Decidimos que, si tirábamos la comida en ese momento a ella le aterraría aún más y pensaría, como era tan fantástica, que allí abajo había alguien a quien alimentar: un hermano malformado de nuestras madres ( como Cuasimodo) o una alimaña secreta que mi abuelo escondía.
Cuando ella ya estaba en el fondo de la cueva mi primo Pepe, que era más bajito que yo, aprovechó un descuido de “Antoñita” en que no estaba alumbrando las paredes y cruzó ante ella, con la cara tapada claro, como un rayo.
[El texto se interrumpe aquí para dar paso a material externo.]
(** X15.  The sleeps keep pace with the failures (the attempts the
    runtime refused and the polls that did not show the awaited value).
    All along any run of either method, returning or not, the time slept
    is [RETRY_TIMEOUT] times the number of failures so far, or one
    [RETRY_TIMEOUT] less, the sleep for the last failure not yet taken:
    the methods never sleep unless an attempt has just failed, and never
    fail twice without a sleep between.  When the method returns, the time
    slept is exactly [RETRY_TIMEOUT] times the failures. *)
Theorem sleeps_keep_pace_with_failures this :
  (forall tr this',
      returns (launch_test_service this) tr this' ->
      time_slept tr
      = RETRY_TIMEOUT * Z.of_nat (count (is_failure true) tr))
  /\ (forall tr this',
         returns (terminate_test_service this) tr this' ->
         time_slept tr
         = RETRY_TIMEOUT * Z.of_nat (count (is_failure false) tr))
  /\ (forall tr res,
         is_trace (launch_test_service this) tr res ->
         RETRY_TIMEOUT * Z.of_nat (count (is_failure true) tr) - RETRY_TIMEOUT
         <= time_slept tr
         <= RETRY_TIMEOUT * Z.of_nat (count (is_failure true) tr))
  /\ (forall tr res,
         is_trace (terminate_test_service this) tr res ->
         RETRY_TIMEOUT * Z.of_nat (count (is_failure false) tr) - RETRY_TIMEOUT
         <= time_slept tr
         <= RETRY_TIMEOUT * Z.of_nat (count (is_failure false) tr)).
Proof.
  assert (Hlaunch : forall tr this',
             returns (launch_test_service this) tr this' ->
             settled true tr).
  { intros tr this' H. apply returns_launch_test_service in H.
    destruct H as [(_ & -> & _)|(_ & h & K & p & J & -> & _)].
    - apply ignored_launch_trace_settled.
    - apply launch_trace_settled. }
  assert (Hterminate : forall tr this',
             returns (terminate_test_service this) tr this' ->
             settled false tr).
  { intros tr this' H. apply returns_terminate_test_service in H.
    destruct H as [(_ & -> & _)|(service & K & p & J & _ & -> & _)].
    - apply ignored_terminate_trace_settled.
    - apply terminate_trace_settled. }
  split; [|split; [|split]].
  - intros tr this' H. apply Hlaunch in H as [_ H].
    unfold owed_at_end in H. lia.
  - intros tr this' H. apply Hterminate in H as [_ H].
    unfold owed_at_end in H. lia.
  - intros tr res H.
    destruct (is_trace_extends record _ _ _
                (can_always_return_launch_test_service
                   __PRETTY_FUNCTION__ this) H) as (rest & this' & Hr).
    apply Hlaunch, settled_beginning in Hr. unfold owed_at_end in Hr. lia.
  - intros tr res H.
    destruct (is_trace_extends record _ _ _
                (can_always_return_terminate_test_service
                   __PRETTY_FUNCTION__ this) H) as (rest & this' & Hr).
    apply Hterminate, settled_beginning in Hr. unfold owed_at_end in Hr. lia.
Qed.

Local Abbreviation entered := (entered __PRETTY_FUNCTION__).
Local Abbreviation exited := (exited __PRETTY_FUNCTION__).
Ella se quedó rígida. No pude ver la expresión de su cara porque estaba muy oscuro. Le entró tal pánico en el cuerpo que, sin pensárselo dos veces, abandonó la operación.
Para que nos encontrase arriba cuando volviese, subimos rápido por el atajo, tan rápido como la risa nos dejaba. Al llegar arriba mi abuelo esperaba ya, metido en su papel de yayo preocupado por su “nieta favorita” y nosotros pálidos, de la carrera que nos acabábamos de dar. El pobre abuelo, dijo, entre pequeños intentos de risa camuflados con el falso enfado: - Queda terminantemente prohibido bajar a la cueva-. Mi prima no lloró. Solamente preguntó que qué es lo que había allí abajo. El abuelo, lógicamente, no contestó.
A “Antoñita la Fantástica” nunca más se le ocurrió llevar a cabo otra de sus hazañitas. Volvió a jugar al escondite con nosotros. Mi abuelo, mi primo Pepe y yo todavía nos reímos. Lo mejor es que ella todavía no sabe qué es lo que vio esa mañana, y mucho menos para qué mi abuela tira las sobras de la comida por el canal sin fondo al que tanto miedo llegó a coger.